** Data for this task follows **

Lemma link_initial : link_inv (service_initial config).
Proof.
  split; cbn; try done.
  intros r Hr. by apply not_elem_of_nil in Hr.
Qed.

(** A step that takes nothing from the queue but to run it. *)
Lemma link_frame s s' :
  link_inv s -> reg_frame (registry s) (registry s') -> detached (sys s') = detached (sys s) ->
  (forall c req pc, calls s' !! c = Some (req, pc) ->
     (settling pc = [] /\ waiting pc = []) \/
     exists pc0, calls s !! c = Some (req, pc0) /\ settling pc = settling pc0 /\
       forall r, r ∈ waiting pc -> r ∈ waiting pc0) ->
  (forall c req pc0 r, calls s !! c = Some (req, pc0) -> r ∈ settling pc0 ->
     exists pc, calls s' !! c = Some (req, pc) /\ r ∈ settling pc) ->
  (forall sid, job_open s sid -> job_open s' sid) ->
  link_inv s'.
Proof.
  intros [Hopen Hset Hdet Hwait] Hf Hd Hback Hforth Hjob. pose proof Hf as (Hj & Hq & Hh). split.
  - intros k r x Hk Hx. destruct (frame_lookup _ _ _ _ Hf Hx) as (y & Hy & <-). eauto.
  - intros c req pc Hc. destruct (Hback c req pc Hc) as [[-> _]|(pc0 & Hc0 & -> & _)].
    { split; [constructor|]. intros r Hr. by apply not_elem_of_nil in Hr. }
    destruct (Hset c req pc0 Hc0) as [Hnd Hr]. split; [done|]. intros r Hin.
    destruct (Hr r Hin) as (Hrd & x & Hx & Hid). rewrite Hd. split; [done|].
    destruct (frame_lookup_fwd _ _ _ _ Hf Hx) as (x' & Hx' & Hid'). exists x'. by rewrite Hid'.
  - intros r Hr. rewrite Hd in Hr. destruct (Hdet r Hr) as (c & req & pc & Hc & Hin).
    destruct (Hforth _ _ _ _ Hc Hin) as (pc' & ? & ?). eauto.
  - intros c req pc r Hc Hr. destruct (Hback c req pc Hc) as [[_ Hn]|(pc0 & Hc0 & _ & Hw)].
    { rewrite Hn in Hr. by apply not_elem_of_nil in Hr. }
    destruct (Hwait c req pc0 r Hc0 (Hw r Hr)) as ([x Hx] & Hnq & Hnd). rewrite Hd.
    destruct (frame_lookup_fwd _ _ _ _ Hf Hx) as (x' & Hx' & _). split_and!; [done| |done]. auto.
Qed.

(** One call moves, and the Sessions that may own records still may. *)
Lemma link_call s s' c req pc pc' :
  link_inv s -> calls s !! c = Some (req, pc) -> calls s' = <[c := (req, pc')]> (calls s) ->
  reg_frame (registry s) (registry s') -> detached (sys s') = detached (sys s) ->
  settling pc' = settling pc -> (forall r, r ∈ waiting pc' -> r ∈ waiting pc) ->
  (forall sid, job_open s sid -> job_open s' sid) -> link_inv s'.
Proof.
  intros Hinv Hc Hcs Hf Hd Hs Hw Hjob. apply (link_frame s); try done; rewrite Hcs.
  - intros c1 req1 pc1 H1. destruct (call_inserted _ _ _ _ _ _ Hc H1) as [[-> [= -> ->]]|[_ H3]].
    + right. by exists pc.
    + right. by exists pc1.
  - intros c1 req1 pc1 r H1 Hr. destruct (decide (c1 = c)) as [->|Hn].
    + rewrite Hc in H1. injection H1 as <- <-. exists pc'. by rewrite (call_updated _ _ _ _ Hc), Hs.
    + exists pc1. by rewrite call_kept.
Qed.

(** A Session keeps its witness when the call that moves owns another one, or owns it
    in the same way. *)
Lemma job_open_call s s' sid c req pc pc' :
  calls s !! c = Some (req, pc) -> calls s' = <[c := (req, pc')]> (calls s) ->
  (forall sr x, session_heap s !! sr = Some x -> sr_id x = sid ->
     (session_value sid, sr) ∈ sessions s ->
     exists x', session_heap s' !! sr = Some x' /\ sr_id x' = sid /\
       (session_value sid, sr) ∈ sessions s' /\
       (sr_closing x' = true ->
          (sr_closing x = true /\
           (closes pc = Some sr -> detaching pc = true ->
            closes pc' = Some sr /\ detaching pc' = true)) \/
          (closes pc' = Some sr /\ detaching pc' = true))) ->
  job_open s sid -> job_open s' sid.
Proof.
  intros Hc Hcs Hse (sr & x & Hx & Hid & Hin & Hcl).
  destruct (Hse sr x Hx Hid Hin) as (x' & Hx' & Hid' & Hin' & Hcl'). exists sr, x'.
  split_and!; try done. intros Hc'. rewrite Hcs.
  assert (closes pc' = Some sr -> detaching pc' = true ->
    exists c1 req1 pc1, <[c := (req, pc')]> (calls s) !! c1 = Some (req1, pc1) /\
      closes pc1 = Some sr /\ detaching pc1 = true) as Hme.
  { intros E D. exists c, req, pc'. by rewrite (call_updated _ _ _ _ Hc). }
  destruct (Hcl' Hc') as [[Hold Hsame]|[E D]]; [|by apply Hme].
  destruct (Hcl Hold) as (c1 & req1 & pc1 & H1 & E1 & D1). destruct (decide (c1 = c)) as [->|Hn].
  - rewrite Hc in H1. injection H1 as <- <-. destruct (Hsame E1 D1). by apply Hme.
  - exists c1, req1, pc1. by rewrite call_kept.
Qed.

(** The common case: the sessions stay. *)
Lemma link_move s s' c req pc pc' :
  link_inv s -> calls s !! c = Some (req, pc) -> calls s' = <[c := (req, pc')]> (calls s) ->
  session_heap s' = session_heap s -> sessions s' = sessions s ->
  reg_frame (registry s) (registry s') -> detached (sys s') = detached (sys s) ->
  settling pc' = settling pc -> (forall r, r ∈ waiting pc' -> r ∈ waiting pc) ->
  (closes pc' = closes pc /\ detaching pc' = detaching pc \/ detaching pc = false) ->
  link_inv s'.
Proof.
  intros Hinv Hc Hcs Hh Hse Hf Hd Hs Hw Hcl. eapply (link_call s); try done.
  intros sid. eapply job_open_call; try done. intros sr x Hx Hid Hin. rewrite Hh, Hse. exists x.
  split_and!; try done. intros Hxc. left. split; [done|]. intros E D.
  destruct Hcl as [[-> ->]|]; [done|congruence].
Qed.

Abbreviation sinv := (sess_inv config instance_id).

(** The sessions change under the link. *)
Lemma link_insert s s' c req pc pc' graph sessions' :
  link_inv s -> calls s !! c = Some (req, pc) -> calls s' = <[c := (req, pc')]> (calls s) ->
  sys s' = sys s -> session_heap s' = session_heap s ++ [graph] -> sessions s' = sessions' ->
  emplace (next_session_id s) (length (session_heap s)) (sessions s) = Some sessions' ->
  settling pc' = settling pc -> waiting pc' = waiting pc -> detaching pc = false ->
  link_inv s'.
Proof.
  intros Hinv Hc Hcs Hsys Hh Hse Hemp Hs Hw Hd.
  eapply (link_call s); try done; unfold registry; rewrite ?Hsys; try done; [by rewrite Hw|].
  intros sid. eapply job_open_call; try done. intros sr x Hx Hid Hin. rewrite Hh, Hse. exists x.
  split_and!; [by apply lookup_app_l_Some|done| |].
  - rewrite (emplace_elem _ _ _ _ _ Hemp). by right.
  - intros Hxc. left. split; [done|]. congruence.
Qed.

Lemma link_closing s c req pc pc' r (b : bool) :
  link_inv s -> sinv s -> calls s !! c = Some (req, pc) ->
  settling pc' = settling pc -> waiting pc' = waiting pc ->
  closes pc = (if b then None else Some r) ->
  (b = true -> closes pc' = Some r /\ detaching pc' = true) ->
  link_inv (set_calls (<[c := (req, pc')]> (calls s)) (set_closing r b s)).
Proof.
  intros Hinv Hsinv Hc Hs Hw Hcl Hcl'.
  eapply (link_call s); try done; [by rewrite Hw|].
  intros sid. eapply job_open_call; try done. intros sr x Hx Hid Hin.
  exists (mk_SessionRecord (sr_id x) (sr_graph x) (if bool_decide (sr = r) then b else sr_closing x)).
  split_and!; [|done|done|].
  - cbn. apply closing_lookup. by exists x.
  - cbn. case_bool_decide as Hr.
    + intros ->. right. subst sr. by apply Hcl'.
    + intros Hxc. left. split; [done|]. intros E _. rewrite Hcl in E. destruct b; congruence.
Qed.

Lemma link_erase s c req pc pc' r :
  link_inv s -> sinv s -> calls s !! c = Some (req, pc) ->
  closes pc = Some r -> detaching pc = false -> settling pc' = settling pc -> waiting pc' = [] ->
  link_inv (set_calls (<[c := (req, pc')]> (calls s))
    (set_sessions (map_erase (session_value (req_session_id req)) (sessions s)) s)).
Proof.
  intros Hinv Hsinv Hc Hcl Hdt Hs Hw.
  destruct (si_close config instance_id s Hsinv _ _ _ _ Hc Hcl) as (y & Hy & Hyid & Hyc & Hyk).
  eapply (link_call s); try done.
  { rewrite Hw. intros r1 Hr1. by apply not_elem_of_nil in Hr1. }
  intros sid Hopen. pose proof Hopen as (sr & x & Hx & Hid & Hin & Hxo).
  assert (sr <> r) as Hn.
  { intros ->. rewrite Hy in Hx. injection Hx as <-.
    destruct (Hxo Hyc) as (c1 & req1 & pc1 & H1 & E1 & D1).
    assert (c1 = c) as -> by (by eapply (si_one_closer config instance_id s Hsinv)).
    rewrite Hc in H1. injection H1 as <- <-. congruence. }
  exists sr, x. split_and!; try done.
  - cbn. apply map_erase_elem; [apply Hsinv|]. split; [done|]. cbn. intros Hk. apply Hn.
    rewrite Hk in Hin. rewrite Hyid in Hyk.
    exact (sorted_map_unique _ _ sr r (si_sorted config instance_id s Hsinv) Hin Hyk).
  - intros Hxc. destruct (Hxo Hxc) as (c1 & req1 & pc1 & H1 & E1 & D1). exists c1, req1, pc1. cbn.
    rewrite call_kept; [done|]. intros ->. rewrite Hc in H1. injection H1 as <- <-. congruence.
Qed.

(** A new call, and a step of the registry's own. *)
Lemma link_dispatch s req : link_inv s -> link_inv (set_calls (calls s ++ [(req, CFence)]) s).
Proof.
  intros Hinv. apply (link_frame s); try done; cbn.
  - intros c req1 pc1 Hc. apply lookup_app_Some in Hc as [Hc|[_ Hc]].
    + right. by exists pc1.
    + apply list_lookup_singleton_Some in Hc as [_ [= <- <-]]. by left.
  - intros c req1 pc1 r Hc Hr. exists pc1. split; [by apply lookup_app_l_Some|done].
  - intros sid (sr & x & Hx & Hid & Hin & Hcl). exists sr, x. split_and!; try done.
    intros Hxc. destruct (Hcl Hxc) as (c & req1 & pc1 & Hc & ?). exists c, req1, pc1. cbn.
    split; [by apply lookup_app_l_Some|done].
Qed.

** End of Data for this task **

_Directions for this task_
Transcribe, exactly and without additions, the lines of the records above, beginning with the line that contains "destruct (Hxo Hyc)" and ending with the line that contains "- cbn. apply map_erase_elem;", both included.

_Result_
    destruct (Hxo Hyc) as (c1 & req1 & pc1 & H1 & E1 & D1).
    assert (c1 = c) as -> by (by eapply (si_one_closer config instance_id s Hsinv)).
    rewrite Hc in H1. injection H1 as <- <-. congruence. }
  exists sr, x. split_and!; try done.
  - cbn. apply map_erase_elem; [apply Hsinv|]. split; [done|]. cbn. intros Hk. apply Hn.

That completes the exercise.